Report from YAA Delegate Deborah Post

Report from YAA Delegate Deborah Post

January 4, 2019 in Events, Notes

The AYA is now the YAA. Here is Deborah Post’s report on this year’s AYA (now YAA) Assembly in New Haven. Deborah is our class AYA (now YAA) Delegate:

The 2018 Alumni Assembly again found a crisp blue-sky fall day.  Campus does show off well framed by red, orange and yellow foliage.  For those who have not been back to New Haven recently, a long walk takes one to parts you would no longer recognize, and to places that did not even exist.  The university seems much larger and less urban.  The new construction on Science Hill is mind-boggling.  What I call the Great Facilities Race, now well into its second decade, continues unabated.  It may be more important than The Game, if I am allowed a sacrilege.

Entitled Science at Yale: Shaping the Future, the Assembly highlighted the Report released last June by the Science Strategy Committee commissioned by the President to identify the most promising opportunities in STEM for the purpose of setting Yale’s priorities and determining where to invest.  I encourage all to read the Report, or at least its executive summary, for yourself:  It’s actually a good read.  There is even a link to provide your critiques and/or cheers.
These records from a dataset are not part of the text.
(** X2: once the goroutine has seen instances (its [total] is not 0) it
    never queries the release catalog again and never sends a release
    count: whatever the director answers from then on, it only requests
    the instance list, once per iteration, and sends instance counts. *)
Theorem stream_stops_asking_for_releases
    (dir : Director.t) (n : nat) (g : Goroutine) (e : Env)
    (ops : list ChanOp) (fl : Flow) (e' : Env) :
  g_total g <> 0 ->
  Bosh.loop dir n g e = Some ((ops, fl), e') ->
  n_releases e' = n_releases e /\
  (exists m, (m <= n)%nat /\
     calls e' = calls e ++ replicate m (OpVMInfos (g_dep g))) /\
  forall p, In p (sent ops) -> Releases p = 0 /\ 0 < Total p.
Proof.
  intros Hlatch Hl. split; [|split].
  - revert g e ops fl e' Hlatch Hl.
    induction n as [|n IH]; intros g e ops fl e' Hlatch Hl.
    + inversion Hl; subst. reflexivity.
    + apply loop_step in Hl.
      destruct Hl as (ops1 & g1 & fl1 & e1 & Ht & _ & _ & _ & _ & Hrest).
      destruct (tick_frame dir g e ops1 g1 fl1 e1 Ht)
        as (_ & _ & _ & _ & _ & Hl1 & _).
      destruct (Hl1 Hlatch) as (Hlatch1 & Hrel1 & _).
      destruct fl1.
      * destruct Hrest as (ops2 & Hl2 & _).
        rewrite (IH _ _ _ _ _ Hlatch1 Hl2). exact Hrel1.
      * destruct Hrest as (_ & _ & ->). exact Hrel1.
  - revert g e ops fl e' Hlatch Hl.
    induction n as [|n IH]; intros g e ops fl e' Hlatch Hl.
    + inversion Hl; subst. exists 0%nat. split; [lia|].
      simpl. by rewrite app_nil_r.
    + apply loop_step in Hl.
      destruct Hl as (ops1 & g1 & fl1 & e1 & Ht & _ & _ & Hd & _ & Hrest).
      destruct (tick_frame dir g e ops1 g1 fl1 e1 Ht)
        as (_ & _ & _ & _ & _ & Hl1 & _).
      destruct (Hl1 Hlatch) as (Hlatch1 & _ & Hc1 & _).
      destruct fl1.
      * destruct Hrest as (ops2 & Hl2 & _).
        destruct (IH _ _ _ _ _ Hlatch1 Hl2) as (m & Hm & Hc2).
        exists (S m). split; [lia|].
        rewrite Hc2, Hc1, Hd, <- app_assoc. reflexivity.
      * destruct Hrest as (_ & _ & ->). exists 1%nat. split; [lia|].
        exact Hc1.
  - intros p Hin.
    pose proof (loop_latched_ops dir n g e ops fl e' Hlatch Hl) as Hall.
    unfold sent in Hin. apply in_flat_map in Hin.
    destruct Hin as (op & Hop & Hp).
    rewrite Forall_forall in Hall. apply list_elem_of_In in Hop.
    destruct (Hall op Hop) as [-> | (l & t & Hne & ->)]; [destruct Hp|].
    destruct Hp as [<-|[]]. simpl. split; [reflexivity|].
    unfold len. destruct l; [done|simpl; lia].
Qed.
In brief, Yale has decided to focus intensely on a handful of STEM areas where serious investments in research, faculty and facilities will be made.  The buzzwords were “impact” and “feasibility”. Where will research do the most good that realistically plays to Yale’s existing strengths?  Read the Report for the surprising answers.  (Teaser: think big data, quantums, the brain, inflammation and evolution.)  President Salovey predicts that when the Swedish add a Data category, a Yalie will be first to the podium.

Yale today speaks in the language of business, possibly amusing to a class of the early ‘70s when getting an MBA was almost embarrassing. Knowledge is produced.  Bricks and mortar are an investment priority. Feasibility of goals must be considered. Strategies are determined. Academic success is to be measured in research success, that is, knowledge production.
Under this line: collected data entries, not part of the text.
(** * CE_train: lazy dataset loading, multi-dataset iteration, field binding,
      optimizer construction and the epoch loop of [src/CE/CE_train.py].

    The development embeds the orchestration code of [CE_train.py] as Rocq
    functions over an explicit disk, an explicit option record and an event
    trace, and proves the properties of the training front end against it.

    Conventions of the embedding:
    - Python [int] is [Z]; option values of type [float] are only stored and
      handed on by this file, they are carried as [Q];
    - a Python exception is a value of [exn]; code that can raise lives in the
      monad [M], which also records the externally visible events in order;
    - a generator is a value holding its suspension point; [next] is a
      function from that value to an outcome and the resumed value;
    - [print] to standard output is not recorded. *)

From Stdlib Require Import ZArith QArith Lia Ascii String.
From stdpp Require Import base gmap strings list sorting.

Open Scope string_scope.
Open Scope Z_scope.
Open Scope list_scope.

(** ** Data *)

Definition token := string.

(** An example record.  Text examples always carry [src] and [tgt]; every
    other attribute of the instance dictionary (the NLI label [per], the
    running index, feature streams) is kept by name in [attrs]. *)
Record Example := mkExample {
  src : list token;
  tgt : list token;
  attrs : gmap string (list token)
}.

(** [ex.__dict__]: the attribute names of an example. *)
Definition example_dict (ex : Example) : gset string :=
  {[ "src"; "tgt" ]} ∪ dom (attrs ex).

Definition Vocab := list string.

Record Field := mkField {
  vocab : option Vocab
}.

Record Dataset := mkDataset {
  examples : list Example;
  data_type : string;
  ds_fields : gmap string Field
}.

Definition Batch := list Example.

(** The parsed command line, restricted to the options the functions below
    read.  (The module-level rewriting of the embedding sizes, layer counts
    and [brnn] touches options that only the model constructor reads; they
    are left out.) *)
Record Opt := mkOpt {
  data : string;
  save_model : string;
  gpuid : list Z;
  seed : Z;
  rnn_type : string;
  rnn_size : Z;
  start_epoch : Z;
  epochs : Z;
  train_from : string;
  d_train_from : string;
  batch_size : Z;
  batch_type : string;
  valid_batch_size : Z;
  normalization : string;
  accum_count : Z;
  truncated_decoder : Z;
  max_generator_batches : Z;
  g_optim : string;
  d_optim : string;
  nli_optim : string;
  g_learning_rate : Q;
  d_learning_rate : Q;
  nli_learning_rate : Q;
  max_grad_norm : Q;
  learning_rate_decay : Q;
  start_decay_at : Z;
  adam_beta1 : Q;
  adam_beta2 : Q;
  adagrad_accumulator_init : Q;
  decay_method : string;
  warmup_steps : Z;
  start_checkpoint_at : Z;
  exp_host : string;
  exp : string;
  copy_attn : bool;
  copy_attn_force : bool;
  label_smoothing : Q
}.

(** [opt.start_epoch = e] *)
Definition set_start_epoch (o : Opt) (e : Z) : Opt :=
  mkOpt (data o) (save_model o) (gpuid o) (seed o) (rnn_type o) (rnn_size o)
        e (epochs o) (train_from o) (d_train_from o) (batch_size o)
        (batch_type o) (valid_batch_size o) (normalization o) (accum_count o)
        (truncated_decoder o) (max_generator_batches o) (g_optim o)
        (d_optim o) (nli_optim o) (g_learning_rate o) (d_learning_rate o)
        (nli_learning_rate o) (max_grad_norm o) (learning_rate_decay o)
        (start_decay_at o) (adam_beta1 o) (adam_beta2 o)
        (adagrad_accumulator_init o) (decay_method o) (warmup_steps o)
        (start_checkpoint_at o) (exp_host o) (exp o) (copy_attn o)
        (copy_attn_force o) (label_smoothing o).

(** Modelled from the spec: [onmt.Optim] is not part of [CE_train.py].  The
    spec's Optimizer State couples the numeric optimizer's internal state
    (moment estimates, accumulators) with the scheduling metadata (current
    learning rate, step count, decay trigger epoch).  The record keeps the
    constructor arguments [build_optim] passes, the step counter, the numeric
    state and the parameters the optimizer is bound to. *)
Record Optim := mkOptim {
  method : string;
  lr : Q;
  optim_max_grad_norm : Q;
  lr_decay : Q;
  optim_start_decay_at : Z;
  beta1 : Q;
  beta2 : Q;
  adagrad_accum : Q;
  optim_decay_method : string;
  optim_warmup_steps : Z;
  model_size : Z;
  _step : Z;
  optimizer_state : list Q;
  params : list string
}.

(** A saved checkpoint: the dictionary [torch.load] returns for a file written
    by [drop_checkpoint], with the keys [CE_train.py] reads. *)
Record Checkpoint := mkCheckpoint {
  ck_opt : Opt;
  ck_epoch : Z;
  ck_optim : gmap string Optim
}.

(** The disk.  Files are kept by what was saved into them: dataset files
    written by preprocessing, vocabulary files, checkpoint files.  Each map
    answers for the paths at which the program expects that kind of object;
    whether a path exists at all is [on_disk], whether opening it fails for
    want of a file is [missing]. *)
Record Disk := mkDisk {
  dataset_files : gmap string Dataset;
  vocab_files : gmap string (list (string * Vocab));
  checkpoint_files : gmap string Checkpoint
}.

(** ** Exceptions, events and the monad *)

Inductive exn :=
| AssertionError (msg : string)
| FileNotFoundError (path : string)
| KeyError (key : string)
| IndexError
| TypeError
| ZeroDivisionError
| StopIteration
| SystemExit (code : Z)
| LibraryError (msg : string).

Inductive Event :=
| EvSeed (s : Z)
| EvCudaSeed (s : Z)
| EvSetDevice (d : Z)
| EvStderr (msg : string)
| EvCrayon (host : string)
| EvTorchLoad (path : string)
| EvYield (b : Batch)
| EvTrain (epoch : Z)
| EvValidate
| EvLog (tag : string)
| EvEpochStep (ppl : Q) (epoch : Z)
| EvDropCheckpoint (epoch : Z).

Inductive result (A : Type) :=
| Ok (a : A)
| Raise (e : exn).
Arguments Ok {A} a.
Arguments Raise {A} e.

(** A computation reads the trace so far and returns its outcome with the
    extended trace; events are appended in the order they happen. *)
Definition M (A : Type) : Type := list Event -> result A * list Event.

Definition ret {A} (a : A) : M A := fun t => (Ok a, t).

Definition bind {A B} (c : M A) (k : A -> M B) : M B :=
  fun t => match c t with
           | (Ok a, t') => k a t'
           | (Raise e, t') => (Raise e, t')
           end.

Definition raise {A} (e : exn) : M A := fun t => (Raise e, t).

Definition emit (ev : Event) : M unit := fun t => (Ok tt, t ++ [ev]).

Notation "x <- c ;; k" := (bind c (fun x => k))
  (at level 100, c at next level, right associativity).
Notation "c ;;; k" := (bind c (fun _ => k))
  (at level 100, right associativity).

(** ** File names: the pattern of [glob.glob] and the order of [sorted] *)

Fixpoint strip_prefix (p s : string) : option string :=
  match p with
  | EmptyString => Some s
  | String a p' =>
      match s with
      | String b s' => if Ascii.eqb a b then strip_prefix p' s' else None
      | EmptyString => None
      end
  end.

Definition ends_with (suffix s : string) : bool :=
  let n := String.length s in
  let m := String.length suffix in
  (m <=? n)%nat && String.eqb (String.substring (n - m) m s) suffix.

Fixpoint string_forallb (f : ascii -> bool) (s : string) : bool :=
  match s with
  | EmptyString => true
  | String a s' => f a && string_forallb f s'
  end.

(** The character class [[0-9]]. *)
Definition is_digit (a : ascii) : bool :=
  let n := nat_of_ascii a in (48 <=? n)%nat && (n <=? 57)%nat.

Definition is_sep (a : ascii) : bool := Ascii.eqb a "/"%char.

(** [fnmatch] of a name against [lit ++ "[0-9]*.pt"], where [lit] is matched
    literally: this is the pattern of [glob] for a path prefix that holds no
    pattern character ([plain_prefix] below), and the statements about the
    files that are found carry that condition.  The star ranges over the
    entries of one directory, so it never crosses a path separator. *)
Definition shard_match (lit name : string) : bool :=
  match strip_prefix lit name with
  | Some (String d rest) =>
      is_digit d && ends_with ".pt" rest
      && string_forallb (fun a => negb (is_sep a)) rest
  | _ => false
  end.

(** [glob.glob(lit + '[0-9]*.pt')]: the matching names, in the order the
    directory happens to list them. *)
Definition glob (disk : Disk) (lit : string) : list string :=
  filter (fun name => shard_match lit name = true)
         (map fst (map_to_list (dataset_files disk))).

(** [sorted] on a list of [str]: ascending by code point, position by
    position ([String.le] is the lexicographic order of [String.compare]). *)
Definition sorted (l : list string) : list string := merge_sort String.le l.

(** ** load_dataset *)

(** The generator object of [load_dataset]: created and not yet run,
    suspended at a [yield] with the shard paths still to visit, or finished. *)
Inductive generator :=
| GenCreated (corpus_type : string)
| GenSuspended (corpus_type : string) (pending : list string)
| GenFinished.

(** [torch.load] at a place where the program expects a dataset.  A path
    that is not a dataset file is answered as a path that does not exist;
    the statements about missing files say that the path is [missing]. *)
Definition torch_load_dataset (disk : Disk) (pt_file : string) : M Dataset :=
  emit (EvTorchLoad pt_file) ;;;
  match dataset_files disk !! pt_file with
  | Some dataset => ret dataset
  | None => raise (FileNotFoundError pt_file)
  end.

Definition dataset_loader (disk : Disk) (pt_file corpus_type : string)
  : M Dataset :=
  dataset <- torch_load_dataset disk pt_file ;;
  ret dataset.

Definition shard_pattern_prefix (opt : Opt) (corpus_type : string) : string :=
  data opt +:+ "." +:+ corpus_type +:+ ".".

Definition single_file (opt : Opt) (corpus_type : string) : string :=
  data opt +:+ "." +:+ corpus_type +:+ ".pt".

(** Calling [load_dataset] only builds the generator object: no statement of
    the body runs before the first [next]. *)
Definition load_dataset (corpus_type : string) : M generator :=
  ret (GenCreated corpus_type).

(** [next] on the generator of [load_dataset].  [None] stands for
    [StopIteration]. *)
Definition load_dataset_next (disk : Disk) (opt : Opt) (g : generator)
  : M (option Dataset * generator) :=
  match g with
  | GenCreated corpus_type =>
      if bool_decide (corpus_type ∈ ["train"; "valid"]) then
        let pts := sorted (glob disk (shard_pattern_prefix opt corpus_type)) in
        match pts with
        | pt :: rest =>
            d <- dataset_loader disk pt corpus_type ;;
            ret (Some d, GenSuspended corpus_type rest)
        | [] =>
            let pt := single_file opt corpus_type in
            d <- dataset_loader disk pt corpus_type ;;
            ret (Some d, GenSuspended corpus_type [])
        end
      else raise (AssertionError "")
  | GenSuspended corpus_type (pt :: rest) =>
      d <- dataset_loader disk pt corpus_type ;;
      ret (Some d, GenSuspended corpus_type rest)
  | GenSuspended _ [] => ret (None, GenFinished)
  | GenFinished => ret (None, GenFinished)
  end.

(** ** The lazily loaded sequence of datasets *)

(** What [DatasetIter] receives as [datasets]: the generator of
    [load_dataset], possibly behind [chain([first_dataset], ...)], whose
    already loaded head is [buffered]. *)
Record datasets_iter := mkDatasetsIter {
  buffered : list Dataset;
  source : generator
}.

Definition datasets_next (disk : Disk) (opt : Opt) (ds : datasets_iter)
  : M (option Dataset * datasets_iter) :=
  match buffered ds with
  | d :: rest => ret (Some d, mkDatasetsIter rest (source ds))
  | [] =>
      r <- load_dataset_next disk opt (source ds) ;;
      ret (fst r, mkDatasetsIter [] (snd r))
  end.

(** ** The ordered batch iterator *)

(** The cost function interface: [batch_size_fn(new, count, sofar)]. *)
Definition BatchSizeFn := Example -> Z -> Z -> Z.

Record OrderedIterator := mkOrderedIterator {
  oi_dataset : Dataset;
  oi_batch_size : Z;
  oi_batch_size_fn : option BatchSizeFn;
  oi_device : Z;
  oi_train : bool;
  oi_sort : bool;
  oi_sort_within_batch : bool;
  oi_repeat : bool
}.

(** Without a cost function a batch is measured by its number of examples. *)
Definition count_fn : BatchSizeFn := fun _ count _ => count.

(** Modelled from the spec: the batching loop of [onmt.io.OrderedIterator] is
    not part of [CE_train.py].  A batch grows, example by example in dataset
    order, while the running size reported by the cost function stays under
    the limit; it is emitted when the limit is met exactly, and when the limit
    is passed the batch is emitted without the example that passed it, which
    opens the next batch.  An emitted batch holds at least one example. *)
Fixpoint batch_loop (fn : BatchSizeFn) (limit : Z) (data : list Example)
    (minibatch : list Example) (size_so_far : Z) : list Batch :=
  match data with
  | [] => match minibatch with [] => [] | _ => [minibatch] end
  | ex :: data' =>
      let minibatch' := minibatch ++ [ex] in
      let size' := fn ex (Z.of_nat (length minibatch')) size_so_far in
      if size' =? limit then
        minibatch' :: batch_loop fn limit data' [] 0
      else if limit <? size' then
        match minibatch with
        | [] => batch_loop fn limit data' [ex] (fn ex 1 0)
        | _ => minibatch :: batch_loop fn limit data' [ex] (fn ex 1 0)
        end
      else batch_loop fn limit data' minibatch' size'
  end.

Definition batch (data : list Example) (limit : Z) (fn : option BatchSizeFn)
  : list Batch :=
  batch_loop (default count_fn fn) limit data [] 0.

(** Modelled from the spec: candidates within a batch are sorted by
    descending sequence length (of the source side); batches are never
    reordered. *)
Definition longer_first (x y : Example) : Prop :=
  (length (src y) <= length (src x))%nat.

#[global] Instance longer_first_dec x y : Decision (longer_first x y).
Proof. unfold longer_first. apply _. Defined.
President Salovey spoke with concern of today’s public skepticism regarding the value of a college degree, aka a liberal education.  A shifting of language and a focus on substantive progress addresses the skepticism.  Missing is mention of character and moral development. I note a subtle University-wide shift away from producing leaders and toward producing knowledge.  The responsibility of the university is to lead in research that is then put to practical work through innovation and engineering to better the world.  Can you imagine Kingman Brewster giving this speech?

A continuing theme around the University is the “interdisciplinary.”  Ideas require cross pollination between fields of related study.  Innovation requires bridging the theoretical to the practical, pure science to engineering, data to all investigations.   New facility designs require students from different disciplines to come together in one space. The Tsai Center for Innovation is an umbrella over all study.  While the goal of catalyzing teams that mix and create is of course wonderful, the inadvertent consequence of the many alternative “spaces” for student life is that they draw away from the colleges, reducing the importance of the college as the undergraduate focal point.  Personally, this saddens me greatly.  Where our bright college years built life-long networks of friends, today’s push is to build networks of shared or complementing expertise.   Can there maybe be both?

This was my third and last Assembly as class delegate.  My first – Keep Yale Great in the Humanities– embraced the traditional liberal education and was tons of fun. The second – Jumpstarting Diverse New Communities– focused on student life with the decline of the colleges inadvertently highlighted. This third – The Push to Science & Innovation– was definitely the most stimulating and encouraging.  Yale is on the right road.  Boola boola.